# Exercise aim:
Among the entries below, find the line with "(** * Further properties *)", then quote it and each following line up to and including the line with "induction l as", and nothing else.
___ Recorded data ___
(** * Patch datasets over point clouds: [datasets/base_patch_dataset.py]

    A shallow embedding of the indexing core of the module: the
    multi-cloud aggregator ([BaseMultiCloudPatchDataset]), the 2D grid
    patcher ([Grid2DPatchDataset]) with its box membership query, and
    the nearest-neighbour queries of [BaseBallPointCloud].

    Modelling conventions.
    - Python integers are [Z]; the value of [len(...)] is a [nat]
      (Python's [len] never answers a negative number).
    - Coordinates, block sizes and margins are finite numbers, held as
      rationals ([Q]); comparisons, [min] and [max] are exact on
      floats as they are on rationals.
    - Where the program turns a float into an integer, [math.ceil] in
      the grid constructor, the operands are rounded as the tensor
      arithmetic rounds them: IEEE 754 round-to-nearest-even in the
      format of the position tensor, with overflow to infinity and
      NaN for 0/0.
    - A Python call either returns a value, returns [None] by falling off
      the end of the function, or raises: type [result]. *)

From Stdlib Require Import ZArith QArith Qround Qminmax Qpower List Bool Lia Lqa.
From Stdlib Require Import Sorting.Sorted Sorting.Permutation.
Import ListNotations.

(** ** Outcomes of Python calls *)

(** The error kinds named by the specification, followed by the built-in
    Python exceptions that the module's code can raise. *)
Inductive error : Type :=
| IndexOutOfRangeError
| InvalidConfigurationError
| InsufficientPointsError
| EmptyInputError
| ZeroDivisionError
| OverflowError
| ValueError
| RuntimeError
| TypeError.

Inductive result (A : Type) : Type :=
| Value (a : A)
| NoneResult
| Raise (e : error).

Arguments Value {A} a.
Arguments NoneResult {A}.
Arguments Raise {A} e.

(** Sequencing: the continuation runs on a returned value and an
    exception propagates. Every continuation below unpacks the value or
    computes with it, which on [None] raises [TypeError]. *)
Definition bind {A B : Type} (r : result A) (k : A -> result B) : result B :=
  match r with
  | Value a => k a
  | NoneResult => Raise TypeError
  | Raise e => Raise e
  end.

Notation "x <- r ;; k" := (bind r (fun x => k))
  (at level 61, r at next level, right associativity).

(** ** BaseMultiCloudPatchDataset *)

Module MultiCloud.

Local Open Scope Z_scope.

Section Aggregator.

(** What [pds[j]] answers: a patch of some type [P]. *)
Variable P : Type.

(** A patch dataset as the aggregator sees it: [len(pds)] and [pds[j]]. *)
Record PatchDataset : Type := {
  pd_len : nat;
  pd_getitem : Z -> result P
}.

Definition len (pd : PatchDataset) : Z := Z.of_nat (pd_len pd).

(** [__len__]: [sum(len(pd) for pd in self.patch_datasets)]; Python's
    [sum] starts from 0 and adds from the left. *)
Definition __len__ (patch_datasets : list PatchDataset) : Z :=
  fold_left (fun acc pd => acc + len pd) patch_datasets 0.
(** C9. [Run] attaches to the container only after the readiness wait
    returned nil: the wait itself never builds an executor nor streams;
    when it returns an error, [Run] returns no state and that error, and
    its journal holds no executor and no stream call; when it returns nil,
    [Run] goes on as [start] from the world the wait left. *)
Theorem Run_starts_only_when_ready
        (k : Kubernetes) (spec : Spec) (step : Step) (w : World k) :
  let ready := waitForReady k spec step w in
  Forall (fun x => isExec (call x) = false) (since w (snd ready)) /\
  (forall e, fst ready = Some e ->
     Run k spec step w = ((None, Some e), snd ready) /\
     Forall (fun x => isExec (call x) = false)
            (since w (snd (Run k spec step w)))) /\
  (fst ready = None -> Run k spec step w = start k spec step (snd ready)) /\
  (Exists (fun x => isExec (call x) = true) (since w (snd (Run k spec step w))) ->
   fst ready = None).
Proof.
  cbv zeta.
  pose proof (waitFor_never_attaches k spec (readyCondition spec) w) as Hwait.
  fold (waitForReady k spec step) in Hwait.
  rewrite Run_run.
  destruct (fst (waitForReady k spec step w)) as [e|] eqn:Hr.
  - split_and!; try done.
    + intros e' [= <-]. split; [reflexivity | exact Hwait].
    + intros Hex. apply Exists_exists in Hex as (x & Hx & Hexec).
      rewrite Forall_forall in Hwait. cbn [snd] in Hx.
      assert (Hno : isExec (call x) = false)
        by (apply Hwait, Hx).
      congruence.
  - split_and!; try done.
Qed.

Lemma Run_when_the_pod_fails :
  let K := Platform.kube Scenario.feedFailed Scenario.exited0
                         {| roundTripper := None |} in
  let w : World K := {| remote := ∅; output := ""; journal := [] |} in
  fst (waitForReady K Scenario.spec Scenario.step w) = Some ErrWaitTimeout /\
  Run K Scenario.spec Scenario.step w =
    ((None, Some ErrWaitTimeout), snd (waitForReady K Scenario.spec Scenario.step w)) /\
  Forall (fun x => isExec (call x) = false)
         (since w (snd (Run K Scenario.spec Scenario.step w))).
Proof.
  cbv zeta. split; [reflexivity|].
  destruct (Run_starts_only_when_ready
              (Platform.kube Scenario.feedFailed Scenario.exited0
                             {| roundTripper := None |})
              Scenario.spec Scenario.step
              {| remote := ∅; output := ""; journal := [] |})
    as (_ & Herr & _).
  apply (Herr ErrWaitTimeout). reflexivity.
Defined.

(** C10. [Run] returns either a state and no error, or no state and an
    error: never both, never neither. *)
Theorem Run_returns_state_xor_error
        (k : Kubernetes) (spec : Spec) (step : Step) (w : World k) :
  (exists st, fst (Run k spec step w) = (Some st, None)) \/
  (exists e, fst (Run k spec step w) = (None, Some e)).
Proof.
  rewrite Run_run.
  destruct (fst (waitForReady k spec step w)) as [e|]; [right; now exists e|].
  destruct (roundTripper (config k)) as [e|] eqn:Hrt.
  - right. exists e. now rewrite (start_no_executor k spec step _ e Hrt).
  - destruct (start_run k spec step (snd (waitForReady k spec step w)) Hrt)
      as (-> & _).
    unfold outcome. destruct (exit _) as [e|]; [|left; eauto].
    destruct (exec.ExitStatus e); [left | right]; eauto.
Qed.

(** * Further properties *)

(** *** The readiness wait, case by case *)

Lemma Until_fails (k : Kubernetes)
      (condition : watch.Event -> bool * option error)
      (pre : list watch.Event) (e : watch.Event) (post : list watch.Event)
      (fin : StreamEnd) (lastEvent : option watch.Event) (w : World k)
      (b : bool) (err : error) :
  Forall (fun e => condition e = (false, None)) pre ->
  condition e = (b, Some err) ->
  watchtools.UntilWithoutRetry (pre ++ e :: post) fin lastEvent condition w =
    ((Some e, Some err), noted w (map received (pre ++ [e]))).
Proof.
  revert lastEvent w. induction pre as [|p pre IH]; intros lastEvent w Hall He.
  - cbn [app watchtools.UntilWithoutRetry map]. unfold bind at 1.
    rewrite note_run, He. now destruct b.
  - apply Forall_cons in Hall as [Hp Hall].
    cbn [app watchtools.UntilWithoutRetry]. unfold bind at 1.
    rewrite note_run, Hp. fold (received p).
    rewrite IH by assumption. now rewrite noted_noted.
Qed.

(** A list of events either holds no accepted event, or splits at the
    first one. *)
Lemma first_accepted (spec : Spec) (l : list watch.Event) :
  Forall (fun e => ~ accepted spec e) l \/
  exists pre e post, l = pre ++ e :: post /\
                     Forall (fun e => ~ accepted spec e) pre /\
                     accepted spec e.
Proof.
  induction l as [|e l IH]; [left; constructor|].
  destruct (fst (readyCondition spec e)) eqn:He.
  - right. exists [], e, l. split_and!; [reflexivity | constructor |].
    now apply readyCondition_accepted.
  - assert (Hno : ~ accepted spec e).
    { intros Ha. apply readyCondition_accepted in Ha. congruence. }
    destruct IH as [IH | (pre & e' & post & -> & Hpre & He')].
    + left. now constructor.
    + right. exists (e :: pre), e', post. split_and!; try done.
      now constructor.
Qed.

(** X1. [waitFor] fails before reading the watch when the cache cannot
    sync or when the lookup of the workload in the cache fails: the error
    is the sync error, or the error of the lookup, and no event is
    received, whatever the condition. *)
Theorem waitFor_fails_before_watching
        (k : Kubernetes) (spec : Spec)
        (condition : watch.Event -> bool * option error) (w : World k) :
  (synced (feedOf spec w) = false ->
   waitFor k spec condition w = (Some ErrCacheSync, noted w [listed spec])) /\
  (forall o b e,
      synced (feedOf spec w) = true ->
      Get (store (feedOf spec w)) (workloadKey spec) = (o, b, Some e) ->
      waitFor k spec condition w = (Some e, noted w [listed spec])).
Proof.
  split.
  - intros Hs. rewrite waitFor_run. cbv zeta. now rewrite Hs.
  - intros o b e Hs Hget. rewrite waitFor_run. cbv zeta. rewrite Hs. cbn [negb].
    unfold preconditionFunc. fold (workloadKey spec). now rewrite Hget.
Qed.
___
# Exercise solution:
(** * Further properties *)

(** *** The readiness wait, case by case *)

Lemma Until_fails (k : Kubernetes)
      (condition : watch.Event -> bool * option error)
      (pre : list watch.Event) (e : watch.Event) (post : list watch.Event)
      (fin : StreamEnd) (lastEvent : option watch.Event) (w : World k)
      (b : bool) (err : error) :
  Forall (fun e => condition e = (false, None)) pre ->
  condition e = (b, Some err) ->
  watchtools.UntilWithoutRetry (pre ++ e :: post) fin lastEvent condition w =
    ((Some e, Some err), noted w (map received (pre ++ [e]))).
Proof.
  revert lastEvent w. induction pre as [|p pre IH]; intros lastEvent w Hall He.
  - cbn [app watchtools.UntilWithoutRetry map]. unfold bind at 1.
    rewrite note_run, He. now destruct b.
  - apply Forall_cons in Hall as [Hp Hall].
    cbn [app watchtools.UntilWithoutRetry]. unfold bind at 1.
    rewrite note_run, Hp. fold (received p).
    rewrite IH by assumption. now rewrite noted_noted.
Qed.

(** A list of events either holds no accepted event, or splits at the
    first one. *)
Lemma first_accepted (spec : Spec) (l : list watch.Event) :
  Forall (fun e => ~ accepted spec e) l \/
  exists pre e post, l = pre ++ e :: post /\
                     Forall (fun e => ~ accepted spec e) pre /\
                     accepted spec e.
Proof.
  induction l as [|e l IH]; [left; constructor|].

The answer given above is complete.